Comment vérifier que votre VPN fonctionne vraiment
Vous avez appuyé sur connexion, le voyant est passé au vert — mais comment savoir s'il s'agit d'un véritable tunnel chiffré et non d'un simple état visuel ? Quatre vérifications simples, quelques minutes, aucun outil spécial requis.
1. Le statut de l'application elle-même
Le signe le plus rapide et le plus évident est un statut « Connecté » sur l'écran principal de l'application, accompagné du nom du serveur sélectionné et d'un minuteur de durée de session. Si le statut ne passe pas à « Connecté » en une minute, cela mérite déjà d'être examiné — consultez notre article expliquant pourquoi le VPN ne se connecte pas.
2. Vérifier votre adresse IP
Une vérification plus fiable consiste à ouvrir un service de recherche d'IP dans votre navigateur (une recherche « my ip » fonctionne très bien) pendant que le tunnel est actif. Le pays et l'adresse affichés doivent correspondre au serveur que vous avez sélectionné dans l'application, et non à votre localisation réelle. Si l'adresse correspond à votre adresse habituelle, le tunnel n'est pas actif, même si l'interface de l'application semble connectée.
3. Vérifier votre vitesse
Effectuez un test de vitesse avec le VPN activé puis désactivé, et comparez. Une légère baisse de vitesse via le VPN est normale — le trafic passe par un chemin supplémentaire via le serveur et passe par le chiffrement. Si la vitesse est plusieurs fois plus lente ou si la connexion est instable, essayez un autre serveur dans la liste de l'application — la charge varie d'un nœud à l'autre.

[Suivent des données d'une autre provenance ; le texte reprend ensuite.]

(** * MagiChaum, Hearthstone card lookup: the matching engine and the dataset cache

    A shallow embedding of [extensions/hearthstone/hearthstone.py]:
    [calc_levenshtein_distance], the scoring loop and the selection of
    [_find_card], [_clean_cards_dict], [_format_card] and [_set_cards].

    Modelling conventions.
    - A Python [str] is a list of characters ([list ascii]); [lower] and
      [title] act on the ASCII letters and leave every other character as
      it is.
    - A Python [float] is an exact rational ([Q]): rounding is abstracted.
      A score that is 1 or 3/4 here can be one unit in the last place lower
      in the code, so the theorems stated about scores (C1, C2, C9 and the
      numbered further properties) are equalities of the same sequence of
      operations, facts of order, or bounds with slack; none rests on an
      exact value that rounding can miss, on a threshold met with equality
      or on a tie of scores computed in different ways.  The counterexamples are
      evaluated at inputs whose scores are dyadic, which binary64 represents
      exactly.
    - A card is the dictionary [json.loads] produced: a finite map from field
      names to values.  The dictionaries that [_find_card] builds are
      insertion ordered (Python 3.7 and later) and are association lists.
    - A raised exception is a value [Raise e]; code that reads or writes the
      object, the file system or the network threads a state.
    - The chat layer ([_set_whitelist], [_save_whitelist], the commands
      [hs_enable], [hs_disable] and [card], [discord_card_message] and the
      listener [scan_card_queries]) runs on the object together with its bot:
      channel and user ids are strings, [whitelist.json] is absent, holds no
      JSON or holds a list of ids, and what [bot.say] and [bot.send_message]
      send is logged.  The coroutines are run one at a time, as the lock and
      the absence of an [await] inside a lookup make them; the bodies of the
      commands are modelled, the decorators of [checks] and [commands] are
      not.  The delimiters of the listener are single characters. *)

From Stdlib Require Import QArith Ascii String Lia.
From stdpp Require Import gmap strings list pretty.

Set Default Proof Using "Type".

(** ** Python values *)

Abbreviation str := (list ascii).

Definition lit (s : string) : str := list_ascii_of_string s.
Coercion lit : string >-> list.

Inductive exn :=
| KeyError | ZeroDivisionError | ValueError | TypeError | AttributeError
| IndexError | FileNotFoundError | RequestException.

Inductive result (A : Type) :=
| Ok (a : A)
| Raise (e : exn).
Arguments Ok {A} a.
Arguments Raise {A} e.

(** ** [calc_levenshtein_distance] (lines 189-207) *)

Section Levenshtein.
Context {A : Type} `{EqDecision A}.

(** [(c1 != c2)] used as an integer. *)
Definition neq_cost (c1 c2 : A) : nat := if decide (c1 = c2) then 0 else 1.

(** [for j, c2 in enumerate(s2)]: one cell of [current_row] per character.
    The rows have [len(s2) + 1] cells ([row_of]), so every index below is
    inside its row and the default of [nth] is never read. *)
Fixpoint inner_loop (c1 : A) (previous_row : list nat) (j : nat) (s2 : list A)
    (current_row : list nat) : list nat :=
  match s2 with
  | [] => current_row
  | c2 :: s2' =>
      let insertions := nth (j + 1) previous_row 0 + 1 in
      let deletions := nth j current_row 0 + 1 in
      let substitutions := nth j previous_row 0 + neq_cost c1 c2 in
      inner_loop c1 previous_row (S j) s2'
        (current_row ++ [insertions `min` (deletions `min` substitutions)])
  end.

(** [for i, c1 in enumerate(s1)]: [current_row] starts as [[i + 1]] and
    becomes [previous_row]. *)
Fixpoint outer_loop (s2 : list A) (i : nat) (s1 : list A) (previous_row : list nat)
    : list nat :=
  match s1 with
  | [] => previous_row
  | c1 :: s1' => outer_loop s2 (S i) s1' (inner_loop c1 previous_row 0 s2 [i + 1])
  end.

(** The body after the swap: [len(s1) >= len(s2)] there. *)
Definition levenshtein_rows (s1 s2 : list A) : nat :=
  if length s2 =? 0 then length s1
  else List.last (outer_loop s2 0 s1 (seq 0 (length s2 + 1))) 0.

Definition calc_levenshtein_distance (s1 s2 : list A) : nat :=
  if length s1 <? length s2 then levenshtein_rows s2 s1 else levenshtein_rows s1 s2.

(** The edit distance of the glossary: an edit script turns [a] into [b] by
    keeping a character (free) or by substituting, deleting or inserting one
    (cost 1 each); the distance is the cost of a cheapest script. *)
Inductive edit_script : list A -> list A -> nat -> Prop :=
| edit_done : edit_script [] [] 0
| edit_keep x a b n : edit_script a b n -> edit_script (x :: a) (x :: b) n
| edit_substitute x y a b n : edit_script a b n -> edit_script (x :: a) (y :: b) (S n)
| edit_delete x a b n : edit_script a b n -> edit_script (x :: a) b (S n)
| edit_insert y a b n : edit_script a b n -> edit_script a (y :: b) (S n).

Definition is_edit_distance (a b : list A) (d : nat) : Prop :=
  edit_script a b d /\ forall n, edit_script a b n -> d <= n.

(** The Wagner-Fischer recurrence on the first characters. *)
Fixpoint lev_rec (a b : list A) : nat :=
  match a with
  | [] => length b
  | x :: a' =>
      (fix against (b : list A) : nat :=
         match b with
         | [] => length a
         | y :: b' =>
             (lev_rec a' b + 1) `min` ((against b' + 1) `min` (lev_rec a' b' + neq_cost x y))
         end) b
  end.

(** A row of the table: cell [j] holds the distance between the characters
    of [s1] read so far ([rp], last one first) and the first [j] of [s2]. *)
Definition row_of (s2 : list A) (rp : list A) (row : list nat) : Prop :=
  length row = length s2 + 1 /\
  forall j, j <= length s2 -> nth j row 0 = lev_rec rp (rev (take j s2)).

End Levenshtein.

(** ** Exceptions and state *)

#[global] Instance result_ret : MRet result := @Ok.
#[global] Instance result_bind : MBind result :=
  fun A B f m => match m with Ok a => f a | Raise e => Raise e end.

(** A computation on a state of type [S]: it returns or raises, and leaves a
    state either way (an exception undoes nothing). *)
Definition M (S A : Type) : Type := S -> result A * S.

#[global] Instance M_ret {S} : MRet (M S) := fun A a s => (Ok a, s).
#[global] Instance M_bind {S} : MBind (M S) :=
  fun A B f m s => match m s with (Ok a, s') => f a s' | (Raise e, s') => (Raise e, s') end.

Definition raise {S A} (e : exn) : M S A := fun s => (Raise e, s).
Definition lift {S A} (r : result A) : M S A := fun s => (r, s).
Definition get {S} : M S S := fun s => (Ok s, s).
Definition put {S} (s : S) : M S unit := fun _ => (Ok tt, s).

(** [try: body except Exception as e: handler]. *)
Definition try_except {S A} (body : M S A) (handler : exn -> M S A) : M S A :=
  fun s => match body s with (Ok a, s') => (Ok a, s') | (Raise e, s') => handler e s' end.

(** ** Strings *)

Definition space : ascii := " "%char.
Definition newline : ascii := ascii_of_nat 10.

Definition is_upper (c : ascii) : bool := (65 <=? nat_of_ascii c) && (nat_of_ascii c <=? 90).
Definition is_lower (c : ascii) : bool := (97 <=? nat_of_ascii c) && (nat_of_ascii c <=? 122).
Definition lower_char (c : ascii) : ascii :=
  if is_upper c then ascii_of_nat (nat_of_ascii c + 32) else c.
Definition upper_char (c : ascii) : ascii :=
  if is_lower c then ascii_of_nat (nat_of_ascii c - 32) else c.

(** [s.lower()] *)
Definition str_lower (s : str) : str := map lower_char s.

(** [s.title()]: a letter after a letter is lowered, any other letter is raised. *)
Fixpoint title_from (previous_is_cased : bool) (s : str) : str :=
  match s with
  | [] => []
  | c :: s' =>
      (if previous_is_cased then lower_char c else upper_char c)
        :: title_from (is_upper c || is_lower c) s'
  end.
Definition str_title (s : str) : str := title_from false s.

(** [s.strip(' ')] *)
Fixpoint str_lstrip (s : str) : str :=
  match s with
  | c :: s' => if decide (c = space) then str_lstrip s' else s
  | [] => []
  end.
Definition str_rstrip (s : str) : str := rev (str_lstrip (rev s)).
Definition str_strip (s : str) : str := str_rstrip (str_lstrip s).

(** [s.split(sep)] for a separator of one character: never an empty list,
    and an empty word between two adjacent separators. *)
Fixpoint str_split (sep : ascii) (s : str) : list str :=
  match s with
  | [] => [[]]
  | c :: s' =>
      if decide (c = sep) then [] :: str_split sep s'
      else match str_split sep s' with
           | word :: words => (c :: word) :: words
           | [] => [[c]]
           end
  end.

(** [s] without the prefix [old], when it starts with it. *)
Fixpoint strip_prefix (old s : str) : option str :=
  match old, s with
  | [], _ => Some s
  | o :: old', c :: s' => if decide (o = c) then strip_prefix old' s' else None
  | _ :: _, [] => None
  end.

(** [s.replace(old, new)] for a non-empty [old] (every call of the source
    passes a literal): occurrences are replaced from the left and do not
    overlap.  The counter only bounds the recursion; [S (length s)] steps
    always suffice. *)
Fixpoint replace_from (steps : nat) (old new s : str) : str :=
  match steps with
  | 0 => s
  | S steps' =>
      match strip_prefix old s with
      | Some rest => new ++ replace_from steps' old new rest
      | None =>
          match s with
          | [] => []
          | c :: s' => c :: replace_from steps' old new s'
          end
      end
  end.
Definition str_replace (old new s : str) : str := replace_from (S (length s)) old new s.

(** [s.find(char)]: [None] stands for [-1]. *)
Fixpoint str_find (char : ascii) (s : str) : option nat :=
  match s with
  | [] => None
  | c :: s' => if decide (c = char) then Some 0 else S <$> str_find char s'
  end.

(** [s[i:j]] for [0 <= i <= j]. *)
Definition slice (i j : nat) (s : str) : str := take (j - i) (drop i s).

(** [a / b] on two lengths. *)
Definition truediv (a b : nat) : result Q :=
  if b =? 0 then Raise ZeroDivisionError else Ok (Z.of_nat a # Pos.of_nat b).

Definition Qlt_bool (x y : Q) : bool := negb (Qle_bool y x).
Arguments Qlt_bool : simpl never.

(** ** Insertion-ordered dictionaries *)

Section Dict.
Context {K V : Type} `{EqDecision K}.

(** [d[k] = v] and [d.update({k: v})]: a known key keeps its place. *)
Fixpoint dict_set (k : K) (v : V) (d : list (K * V)) : list (K * V) :=
  match d with
  | [] => [(k, v)]
  | (k', v') :: d' => if decide (k = k') then (k, v) :: d' else (k', v') :: dict_set k v d'
  end.

Fixpoint dict_get (k : K) (d : list (K * V)) : option V :=
  match d with
  | [] => None
  | (k', v') :: d' => if decide (k = k') then Some v' else dict_get k d'
  end.

Definition dict_keys (d : list (K * V)) : list K := d.*1.

(** [d[k]] *)
Definition dict_item (k : K) (d : list (K * V)) : result V :=
  match dict_get k d with Some v => Ok v | None => Raise KeyError end.

End Dict.

(** ** Cards *)

(** A JSON value of a card.  A number stands for a boolean too: Python's
    [True] and [False] are the integers 1 and 0 under [==] and [in]. *)
Inductive value :=
| VStr (s : str)
| VNum (z : Z).

#[global] Instance value_eq_dec : EqDecision value.
Proof. solve_decision. Defined.

Abbreviation Card := (gmap string value).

4. Vérifier les fuites DNS et WebRTC
Même avec un tunnel actif, une partie du trafic peut parfois lui échapper : les requêtes DNS (les sites que vous ouvrez) peuvent partir directement vers votre fournisseur d'accès, et la technologie de navigateur WebRTC peut révéler votre adresse réelle directement depuis le navigateur. Avec le VPN activé, ouvrez un outil de vérification public (recherchez « dns leak test » ou « webrtc leak test ») : les résultats DNS doivent afficher les serveurs du fournisseur VPN, et non ceux de votre FAI, et le bloc WebRTC ne doit pas révéler votre IP personnelle. Pour un guide détaillé avec des outils précis, consultez notre article sur les fuites DNS et IP : ce que c'est et comment vérifier.
À quoi ressemble un résultat correct
Plutôt que de deviner, comparez trois points de données. Vérifiez d'abord tout sans le VPN et notez les valeurs, puis activez le tunnel et comparez :
- IP et pays. Sans VPN — votre ville et votre FAI ; avec le VPN — l'adresse du centre de données du pays du serveur sélectionné (disons, les Pays-Bas ou la Suède). L'adresse doit changer.
- Serveurs DNS. Sans VPN — les résolveurs de votre FAI ; avec le VPN — les résolveurs du service (généralement 1.1.1.1 et 1.0.0.1). Si votre FAI apparaît encore après la connexion, c'est une fuite DNS.
- WebRTC. Avec une configuration correcte, votre véritable IP ne doit pas être visible ici. Si elle « fuite », le navigateur expose votre adresse hors du tunnel.
Si même un seul de ces trois points ne change pas après la connexion — la même IP ou le même DNS du FAI — une partie de votre trafic contourne le tunnel, et cela mérite d'être corrigé plutôt qu'ignoré. Ce qu'il faut faire face à ces écarts est expliqué dans notre article sur les raisons pour lesquelles le VPN ne se connecte pas.